Although the terminologies sex and gender are most often used on an interchangeable basis, many linguists are of the opinion that their usage is fairly discrete. While behaviors, roles, expectations, and activities in society can be attributed to gender, biological and physiological characteristics are deemed as sex.
Sex refers to male or female, whereas gender refers to masculine or feminine. Although sex differences do not differ worldwide, gender differences most often do.

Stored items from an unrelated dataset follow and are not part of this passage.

(** A property key is a string or a symbol. *)
Inductive key : Type :=
  | KString (s : string)
  | KSymbol (description : string).

#[global] Instance key_eq_dec : EqDecision key.
Proof. solve_decision. Defined.

(** What can be thrown: the error built by [throwError] (an [Error] whose
    [name] is ["ResolveError"]), a [TypeError], or whatever a factory throws. *)
Inductive error : Type :=
  | ResolveError (message : string)
  | TypeError
  | UserError (thrown : value).

#[global] Instance error_eq_dec : EqDecision error.
Proof. solve_decision. Defined.

(** [Exhausted] is not a JavaScript completion: it marks a run cut short by
    the nesting bound of [createContext] below. *)
Inductive completion : Type :=
  | Normal (v : value)
  | Throw (e : error)
  | Exhausted.

#[global] Instance completion_eq_dec : EqDecision completion.
Proof. solve_decision. Defined.

(** [throwError message]: the error that is thrown. *)
Definition throwError (message : string) : error := ResolveError message.

(** Conversion of a property key inside a template literal: a symbol cannot
    be converted to a string, the conversion throws a [TypeError]. *)
Definition ToString (k : key) : error + string :=
  match k with
  | KString s => inr s
  | KSymbol _ => inl TypeError
  end.

(** ** State *)

(** [scope.name]: [null] by default, a string when labelled. *)
Inductive label : Type :=
  | LNull
  | LUndefined
  | LString (s : string).

(** Conversion of the label inside a template literal. *)
Definition label_text (l : label) : string :=
  match l with
  | LNull => "null"
  | LUndefined => "undefined"
  | LString s => s
  end.

(** What lives as long as the provider: its singleton cache, and the heap.
    [calls] records every invocation [create(context)] by service name (the
    [called] counters of the test suite); [allocated] is the number of objects
    created so far, the next object gets this identity. *)
Record ProviderState : Type := mkProvider {
  calls : list string;
  allocated : nat;
  retainedSingleton : gmap string value;
}.

(** The private fields of a [ServiceScope] and its public [name]. *)
Record ScopeState : Type := mkScope {
  name : label;
  retainedScoped : gmap string value;
  path : list string;
}.

(** A scope at work: its own fields and the provider it shares. *)
Record state : Type := mkState {
  provider : ProviderState;
  scope : ScopeState;
}.

(** [map.get(name)]: [undefined] when the key is absent. *)
Definition Map_get (m : gmap string value) (k : string) : value :=
  default VUndefined (m !! k).

Definition alloc (st : state) : state :=
  mkState (mkProvider (calls (provider st)) (S (allocated (provider st)))
                      (retainedSingleton (provider st)))
          (scope st).

Definition called (n : string) (st : state) : state :=
  mkState (mkProvider (calls (provider st) ++ [n]) (allocated (provider st))
                      (retainedSingleton (provider st)))
          (scope st).

(** [this.#path.push(name)] *)
Definition push (n : string) (st : state) : state :=
  mkState (provider st)
          (mkScope (name (scope st)) (retainedScoped (scope st)) (path (scope st) ++ [n])).

(** [this.#path.pop()] *)
Definition pop (st : state) : state :=
  mkState (provider st)
          (mkScope (name (scope st)) (retainedScoped (scope st)) (removelast (path (scope st)))).

(** [this.#retainedSingleton.set(name, instance)] *)
Definition setSingleton (n : string) (v : value) (st : state) : state :=
  mkState (mkProvider (calls (provider st)) (allocated (provider st))
                      (<[n := v]> (retainedSingleton (provider st))))
          (scope st).

(** [this.#retainedScoped.set(name, instance)] *)
Definition setScoped (n : string) (v : value) (st : state) : state :=
  mkState (provider st)
          (mkScope (name (scope st)) (<[n := v]> (retainedScoped (scope st))) (path (scope st))).

(** ** Contexts and factory code *)

(** The proxy made by [createContext]: its target object and the only trap
    of its handler, [get].  No [ownKeys] or [getOwnPropertyDescriptor] trap
    exists, so key enumeration falls through to the target. *)
Record Context : Type := mkContext {
  target : gmap string value;
  get : key → state → completion * state;
}.

(** The body of a factory or of a constructor, as far as the container sees
    it: it reads properties of the context it is given (and may catch what a
    read throws), creates objects, and returns or throws. *)
Inductive code : Type :=
  | Return (v : value)
  | Raise (e : error)
  | New (k : nat → code)
  | Read (name : key) (k : completion → code).

(** Reads [name] and lets an exception pass. *)
Definition Dep (n : string) (k : value → code) : code :=
  Read (KString n) (fun r =>
    match r with
    | Normal v => k v
    | Throw e => Raise e
    | Exhausted => Raise TypeError
    end).

Fixpoint exec (context : Context) (c : code) (st : state) : completion * state :=
  match c with
  | Return v => (Normal v, st)
  | Raise e => (Throw e, st)
  | New k => exec context (k (allocated (provider st))) (alloc st)
  | Read n k =>
      match get context n st with
      | (Exhausted, st') => (Exhausted, st')
      | (r, st') => exec context (k r) st'
      end
  end.

Fixpoint bind (c : code) (f : value → code) : code :=
  match c with
  | Return v => f v
  | Raise e => Raise e
  | New k => New (fun r => bind (k r) f)
  | Read n k => Read n (fun r => bind (k r) f)
  end.

(** ** ServiceFactory *)

(** A registration target: a function, with what [from] inspects of it
    ([target.prototype !== undefined], and whether the own [prototype]
    property is writable), or anything else. *)
Inductive Target : Type :=
  | Function (prototype_defined prototype_writable : bool) (body : code)
  | NotFunction (v : value).

(** [new target(context)]: a fresh object is [this]; an object returned by
    the constructor replaces it. *)
Definition construct (body : code) : code :=
  New (fun this =>
    bind body (fun v =>
      Return (match v with VObject _ => v | _ => VObject this end))).

(** [typeof target] *)
Definition typeof (t : Target) : string :=
  match t with
  | Function _ _ _ => "function"
  | NotFunction VUndefined => "undefined"
  | NotFunction VNull => "object"
  | NotFunction (VBoolean _) => "boolean"
  | NotFunction (VNumber _) => "number"
  | NotFunction (VString _) => "string"
  | NotFunction (VObject _) => "object"
  end.

Module ServiceFactory.

Definition from (t : Target) : error + code :=
  if negb (String.eqb (typeof t) "function") then inl TypeError
  else
    match t with
    | Function prototype_defined prototype_writable body =>
        inr (if prototype_defined && negb prototype_writable
             then construct body
             else body)
    | NotFunction _ => inl TypeError
    end.

End ServiceFactory.

(** ** Registry *)

Inductive Lifetime : Type := Singleton | Scoped | Transient.

#[global] Instance Lifetime_eq_dec : EqDecision Lifetime.
Proof. solve_decision. Defined.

Some of the characteristics associated with sex are as follows:
• While females have a vagina, males have a penis
• Male newborns are more likely to weigh heavier than female newborns
• While females can breastfeed their babies, males cannot
• Males have deeper voices than females
• While females go through pregnancy, males do not
• Males have testicles and females have ovaries
Some of the characteristics associated with gender are as follows:
• Women are more likely to attend to housework than their male counterparts
• Compared to Egypt, a larger proportion of doctors in the US are women
• Although nursing is traditionally a woman’s job, many men enter the profession
Here’s another way of defining it: Sex is a natural or biological feature, while Gender refers to cultural or learned significance of sex.
The Medilexicon’s medical dictionary defines Sex as “The biologic character or quality that distinguishes male and female from one another as expressed by analysis of the person’s gonadal, morphologic (internal and external), chromosomal, and hormonal characteristics.” Gender is “The category to which an individual is assigned by self or others, on the basis of sex.”